The listing below holds a line with "let insert := GCE.newCall" and a later line with "(GCE.mkWorld hp (asked". Write out those two lines and every line between them, exactly, and nothing else.
--
(** * web-console terminal server: frame codec, PTY handle and session engine

    A shallow embedding of the Go package [terminal] (protocol, pty, handler)
    together with the properties its specification states about it.

    Conventions.
    - A Go [byte]/[uint8] is a [Byte.byte]; a [uint16] is a [Z] kept in
      [0, 65536) with the wrap-around of unsigned arithmetic written out.
    - A Go [error] is represented by its [Error()] text: the package itself
      tells errors apart by text ([err.Error() != "EOF"]) and only ever
      forwards the text to the peer.
    - A run-time panic (here: a slice expression out of range) is a result of
      its own, [Panic], distinct from a returned error.
    - Calls into the operating system and into the websocket library are
      recorded as [event]s; what they answer is an input of the model. *)

From Stdlib Require Import ZArith List Lia Strings.String Strings.Byte DecimalString.
From stdpp Require Import base gmap sets list.

Import ListNotations.
Local Open Scope Z_scope.

(** ** Go run-time values shared by the three source files *)

Module Go.

Definition error := string.

Inductive panic :=
| SliceBoundsOutOfRange (lo hi : Z).

Inductive outcome (A : Type) :=
| Ok (a : A)
| Err (e : error)
| Panic (p : panic).
Arguments Ok {A} a.
Arguments Err {A} e.
Arguments Panic {A} p.

Definition uint8_of (b : byte) : Z := Z.of_N (Byte.to_N b).

(** Conversion [uint8(x)] of an integer: the low eight bits. *)
Definition to_uint8 (z : Z) : byte :=
  match Byte.of_N (Z.to_N (z mod 256)) with
  | Some b => b
  | None => x00
  end.

(** Conversion [uint16(x)] of an integer: the low sixteen bits. *)
Definition to_uint16 (z : Z) : Z := z mod 65536.

(** [len(s)] as a Go [int]. *)
Definition len {A} (s : list A) : Z := Z.of_nat (length s).

(** The slice expression [s[lo:hi]].  Go panics unless
    [0 <= lo <= hi <= cap(s)]; capacity is not modelled, the bound used is
    [len(s)] (every use below is guarded by a length test on [hi]). *)
Definition slice {A} (s : list A) (lo hi : Z) : outcome (list A) :=
  if (0 <=? lo) && (lo <=? hi) && (hi <=? len s)
  then Ok (take (Z.to_nat (hi - lo)) (drop (Z.to_nat lo) s))
  else Panic (SliceBoundsOutOfRange lo hi).

(** [binary.LittleEndian.PutUint16]: low byte first. *)
Definition PutUint16 (v : Z) : list byte :=
  [to_uint8 v; to_uint8 (Z.shiftr v 8)].

(** [binary.LittleEndian.Uint16] on the two bytes [b0 b1]. *)
Definition Uint16 (b0 b1 : byte) : Z :=
  Z.lor (uint8_of b0) (Z.shiftl (uint8_of b1) 8).

(** [fmt.Sprintf("%d", n)] for a non-negative integer. *)
Definition itoa (n : Z) : string :=
  NilZero.string_of_uint (N.to_uint (Z.to_N n)).

(** [x == nil] for a pointer. *)
Definition is_nil {A} (x : option A) : bool :=
  match x with
  | None => true
  | Some _ => false
  end.
(** C5.  Insert writes the key's name into the object, then dispatches the
    call with that object; when the call fails its error is returned at once
    and the waiter is not asked; when it succeeds the handle it returned
    goes to the waiter, and Insert returns what the waiter returns.  Delete
    dispatches, and then does the same with the error or the handle. *)
Theorem GCE_Insert_Delete_wait s key (l : loc) (o : Obj Fields)
  (hp : gmap loc (Obj Fields)) (tr : list GCE.Event) :
  let rk operation := mkRateLimitKey operation (meta.Version svc) (meta.Object svc) in
  let asked operation :=
    (tr ++ [GCE.Accept (rk operation);
            GCE.ProjectID (meta.Version svc) (meta.Service svc)])%list in
  let project operation :=
    GCE.projectID s (tr ++ [GCE.Accept (rk operation)])
      (meta.Version svc) (meta.Service svc) in
  let named := mkObj (meta.Name key) (Other o) in
  let insert := GCE.newCall svc "Insert"
                  (GCE.ArgString (project "Insert") :: GCE.keyLocation svc key
                     ++ [GCE.ArgObject named]) in
  let delete := GCE.newCall svc "Delete"
                  (GCE.ArgString (project "Delete") :: GCE.keyLocation svc key
                     ++ [GCE.ArgString (meta.Name key)]) in
  GCE.Insert svc s key (Some l) (GCE.mkWorld (<[l := o]> hp) tr)
  = (match GCE.doOperation s (asked "Insert") insert with
     | (_, Some e) =>
         GCE.Returns (Some e)
           (GCE.mkWorld (<[l := named]> hp) (asked "Insert" ++ [GCE.Do insert]))
     | (op, None) =>
         GCE.Returns
           (GCE.waitForCompletion s (asked "Insert" ++ [GCE.Do insert]) op)
           (GCE.mkWorld (<[l := named]> hp)
              (asked "Insert" ++ [GCE.Do insert; GCE.WaitForCompletion op]))
     end) /\
  GCE.Delete svc s key (GCE.mkWorld hp tr)
  = (match GCE.doOperation s (asked "Delete") delete with
     | (_, Some e) =>
         GCE.Returns (Some e)
           (GCE.mkWorld hp (asked "Delete" ++ [GCE.Do delete]))
     | (op, None) =>
         GCE.Returns
           (GCE.waitForCompletion s (asked "Delete" ++ [GCE.Do delete]) op)
           (GCE.mkWorld hp
              (asked "Delete" ++ [GCE.Do delete; GCE.WaitForCompletion op]))
     end).
Proof.
  intros rk asked project named insert delete. split.
  - rewrite (Insert_outcome _ _ l o) by apply lookup_insert_eq.
    cbv zeta. cbn [GCE.heap GCE.trace]. rewrite insert_insert_eq.
    subst rk asked project named insert delete. cbv beta.
    unfold GCE.rateLimitKey. rewrite <- !app_assoc. cbn [app].
    destruct (GCE.doOperation s _ _) as [op [e|]];
      rewrite <- ?app_assoc; reflexivity.
  - run. subst rk asked project named insert delete. cbv beta.
    unfold GCE.rateLimitKey. rewrite <- !app_assoc. cbn [app].
    destruct (GCE.doOperation s _ _) as [op [e|]];
      cbn [GCE.heap GCE.trace]; rewrite <- ?app_assoc; reflexivity.
Qed.

End GCEProperties.

(** ** Mock insert against real insert *)

(** C10.  The mock's Insert stores the caller's pointer and writes to no
    object, whatever the store holds: an object inserted under a free key,
    whatever its Name, is what a later Get returns, with the same fields.  The
    real Insert, given the same pointer, overwrites the object's Name with the
    key's. *)
Theorem Mock_Insert_keeps_object {Fields Value : Type}
  (svc : meta.ServiceInfo) (KeyString : meta.Key -> string)
  (h : Mock.Hooks (Fields := Fields) (Value := Value))
  (key : meta.Key) (l : loc) (o : Obj Fields) (w : Mock.World)
  (s : GCE.Service (Fields := Fields) (Value := Value)) (tr : list GCE.Event) :
  Mock.InsertHook h = None -> Mock.GetHook h = None ->
  Mock.heap w !! l = Some o ->
  Mock.heap (snd (Mock.Insert svc KeyString h key (Some l) w)) = Mock.heap w /\
  (Mock.InsertError (Mock.mock w) !! key = None ->
   Mock.GetError (Mock.mock w) !! key = None ->
   Mock.Objects (Mock.mock w) !! key = None ->
   exists w1,
     Mock.Insert svc KeyString h key (Some l) w = (None, w1) /\
     Mock.Objects (Mock.mock w1) !! key = Some (Some l) /\
     Mock.Get svc KeyString h key w1 = ((Some l, None), w1) /\
     Mock.heap w1 !! l = Some o) /\
  GCE.heap (GCE.worldOf (GCE.Insert svc s key (Some l) (GCE.mkWorld (Mock.heap w) tr)))
    !! l = Some (mkObj (meta.Name key) (Other o)).
Proof.
  intros Hi Hg Hl. split; [|split].
  - now rewrite (Insert_no_hook svc KeyString h key (Some l) w Hi).
  - intros Hie Hge Ho.
    destruct (Insert_free_then_Get svc KeyString h key (Some l) w Hi Hg Hie Hge Ho)
      as (w1 & H1 & Hheap & Hobjs & _ & H2).
    exists w1. repeat split; try assumption.
    + rewrite Hobjs. apply lookup_insert_eq.
    + now rewrite Hheap.
  - rewrite (Insert_outcome svc s key l o) by exact Hl. cbv zeta.
    destruct (GCE.doOperation s _ _) as [op [e|]];
      cbn [GCE.worldOf GCE.heap]; apply lookup_insert_eq.
Qed.

(** ** The properties at the sample service *)

Lemma Mock_Insert_keeps_object_witness :
  Mock.heap (snd (Mock.Insert Sample.addresses Sample.keyString Sample.noHooks
                    Sample.key (Some 2%positive) Sample.fresh))
  = Sample.objects /\
  (exists w1,
     Mock.Insert Sample.addresses Sample.keyString Sample.noHooks Sample.key
       (Some 2%positive) Sample.fresh = (None, w1) /\
     Mock.Objects (Mock.mock w1) !! Sample.key = Some (Some 2%positive) /\
     Mock.Get Sample.addresses Sample.keyString Sample.noHooks Sample.key w1
     = ((Some 2%positive, None), w1) /\
     Mock.heap w1 !! 2%positive = Some (mkObj "other-name" "10.0.0.2")) /\
  GCE.heap (GCE.worldOf (GCE.Insert Sample.addresses Sample.throttling Sample.key
                           (Some 2%positive) Sample.start))
    !! 2%positive = Some (mkObj "my-address" "10.0.0.2").
Proof.
  destruct (Mock_Insert_keeps_object Sample.addresses Sample.keyString
              Sample.noHooks Sample.key 2%positive Sample.second Sample.fresh
              Sample.throttling [] eq_refl eq_refl eq_refl) as (H1 & H2 & H3).
  split; [exact H1 | split; [exact (H2 eq_refl eq_refl eq_refl) | exact H3]].
Defined.
(** * Map colouring by backtracking: a shallow embedding of [back/server.py]

    The development follows the Python source function by function:
    [build_adj], [order_nodes], [compatible], [color_graph_backtracking]
    (with its inner closure [backtrack]) and the endpoint [solve].

    Modelling choices.
    - Python [str] is [string], Python [int] is [Z].
    - [adj] is a Python [dict] whose iteration order (the insertion order
      of its keys) decides the search order, so it is an insertion-ordered
      association list [dict]; [colors] is only ever read by key, so it is
      a finite map [gmap string Z].
    - A subscript that raises [KeyError] ([adj[u]], [del colors[u]]) makes
      the enclosing function return [None]; the totality lemmas show that
      no run of [solve] ever does so.
    - [backtrack] mutates the two closure variables [colors] and [steps];
      the embedding threads them as an explicit pair.  The store-level
      model further down keeps the live dictionary and every snapshot as
      objects of one heap, so that aliasing is expressible.
    - [backtrack(i)] is a structural recursion on [nodes[i:]].  The depth of
      the Python call stack is not modelled: the interpreter's recursion
      limit is outside the embedding. *)

From stdpp Require Import base option list strings gmap fin_maps sorting.
From Stdlib Require Import ZArith Lia.

Local Open Scope string_scope.
Local Open Scope list_scope.
Local Open Scope Z_scope.
Lemma select_otp_None (env : VerifyEnv) (email otp : jsstring) (w : World) :
  (forall r, In r (otp_verifications w) -> otp_matches email otp (now env) r = false) ->
  select_otp env email otp w = None.
Proof.
  intros Hall. unfold select_otp.
  destruct (otp_select_ok env); [|reflexivity].
  replace (List.filter _ _) with (@nil OtpRow); [reflexivity|].
  symmetry. induction (otp_verifications w) as [|x l IH]; [reflexivity|].
  simpl. rewrite (Hall x) by (left; reflexivity).
  apply IH. intros r Hr. apply Hall. right. exact Hr.
Qed.

(** The handler touches [otp_verifications] only by marking the matched
    row. *)
Lemma handler_otp_verifications (env : VerifyEnv) (email otp : jsstring)
    (w : World) (otpData : OtpRow) :
  select_otp env email otp w = Some otpData ->
  otp_verifications (fst (handler env email otp w))
  = otp_verifications (mark_verified (otp_update_ok env) (otp_id otpData) w).
Proof.
  intros Hsel. unfold handler. rewrite Hsel. cbn [fst].
  destruct (find _ _); unfold updateUserById, createUser;
    repeat match goal with |- context [if ?b then _ else _] => destruct b end;
    reflexivity.
Qed.

(** A matching row makes the response the success response. *)
Lemma handler_match (env : VerifyEnv) (email otp : jsstring) (w : World)
    (r : OtpRow) :
  otp_select_ok env = true ->
  In r (otp_verifications w) -> otp_matches email otp (now env) r = true ->
  exists otpData,
    select_otp env email otp w = Some otpData
    /\ snd (handler env email otp w) = success_response.
Proof.
  intros Hok Hin Hm.
  destruct (select_otp_Some env email otp w r Hok Hin Hm) as (d & Hsel & _).
  exists d. split; [exact Hsel|].
  unfold handler. rewrite Hsel. reflexivity.
Qed.

(** C8. Once the query has matched an [OtpRecord], the response is the
    success response, whatever becomes of marking the record, of reading the
    credential and of updating or creating the account: the handler does not
    look at those outcomes. When all of these steps fail, nothing has been
    written and the response is still the success response. *)
Theorem verify_reports_success (env : VerifyEnv) (email otp : jsstring)
    (w : World) (r : OtpRow) :
  otp_select_ok env = true ->
  In r (otp_verifications w) -> otp_matches email otp (now env) r = true ->
  snd (handler env email otp w) = success_response
  /\ (otp_update_ok env = false -> update_user_ok env = false ->
      create_user_ok env = false ->
      fst (handler env email otp w) = w).
Proof.
  intros Hok Hin Hm.
  destruct (handler_match env email otp w r Hok Hin Hm) as (d & Hsel & Hresp).
  split; [exact Hresp|].
  unfold handler. rewrite Hsel.
  intros -> -> ->. cbn [fst mark_verified].
  destruct (find _ _); reflexivity.
Qed.

Example one_code_world_rows :
  otp_verifications one_code_world
  = [{| otp_id := lit "otp-1"; otp_email := alice; otp_code := lit "100000";
        otp_password := Some (lit "k3v9q0zt81mxw4c7p2hd5b6n");
        otp_expires_at := 600000; otp_verified := false; otp_created_at := 0 |}]
  /\ user_credentials one_code_world
     = [{| cred_email := alice;
           cred_password_hash := lit "k3v9q0zt81mxw4c7p2hd5b6n" |}]
  /\ sent_emails one_code_world = [(alice, lit "100000")].
Proof. repeat split; reflexivity. Qed.

Lemma verify_reports_success_witness :
  snd (handler (verify_failing_at 1000) alice (lit "100000") one_code_world)
  = success_response
  /\ fst (handler (verify_failing_at 1000) alice (lit "100000") one_code_world)
     = one_code_world.
Proof.
  destruct (verify_reports_success (verify_failing_at 1000) alice (lit "100000")
              one_code_world
              {| otp_id := lit "otp-1"; otp_email := alice; otp_code := lit "100000";
                 otp_password := Some (lit "k3v9q0zt81mxw4c7p2hd5b6n");
                 otp_expires_at := 600000; otp_verified := false;
                 otp_created_at := 0 |})
    as [Hresp Hworld].
  - reflexivity.
  - left. reflexivity.
  - reflexivity.
  - split; [exact Hresp|]. apply Hworld; reflexivity.
Defined.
--
#### SOLUTION TO THE PROBLEM:
  let insert := GCE.newCall svc "Insert"
                  (GCE.ArgString (project "Insert") :: GCE.keyLocation svc key
                     ++ [GCE.ArgObject named]) in
  let delete := GCE.newCall svc "Delete"
                  (GCE.ArgString (project "Delete") :: GCE.keyLocation svc key
                     ++ [GCE.ArgString (meta.Name key)]) in
  GCE.Insert svc s key (Some l) (GCE.mkWorld (<[l := o]> hp) tr)
  = (match GCE.doOperation s (asked "Insert") insert with
     | (_, Some e) =>
         GCE.Returns (Some e)
           (GCE.mkWorld (<[l := named]> hp) (asked "Insert" ++ [GCE.Do insert]))
     | (op, None) =>
         GCE.Returns
           (GCE.waitForCompletion s (asked "Insert" ++ [GCE.Do insert]) op)
           (GCE.mkWorld (<[l := named]> hp)
              (asked "Insert" ++ [GCE.Do insert; GCE.WaitForCompletion op]))
     end) /\
  GCE.Delete svc s key (GCE.mkWorld hp tr)
  = (match GCE.doOperation s (asked "Delete") delete with
     | (_, Some e) =>
         GCE.Returns (Some e)
           (GCE.mkWorld hp (asked "Delete" ++ [GCE.Do delete]))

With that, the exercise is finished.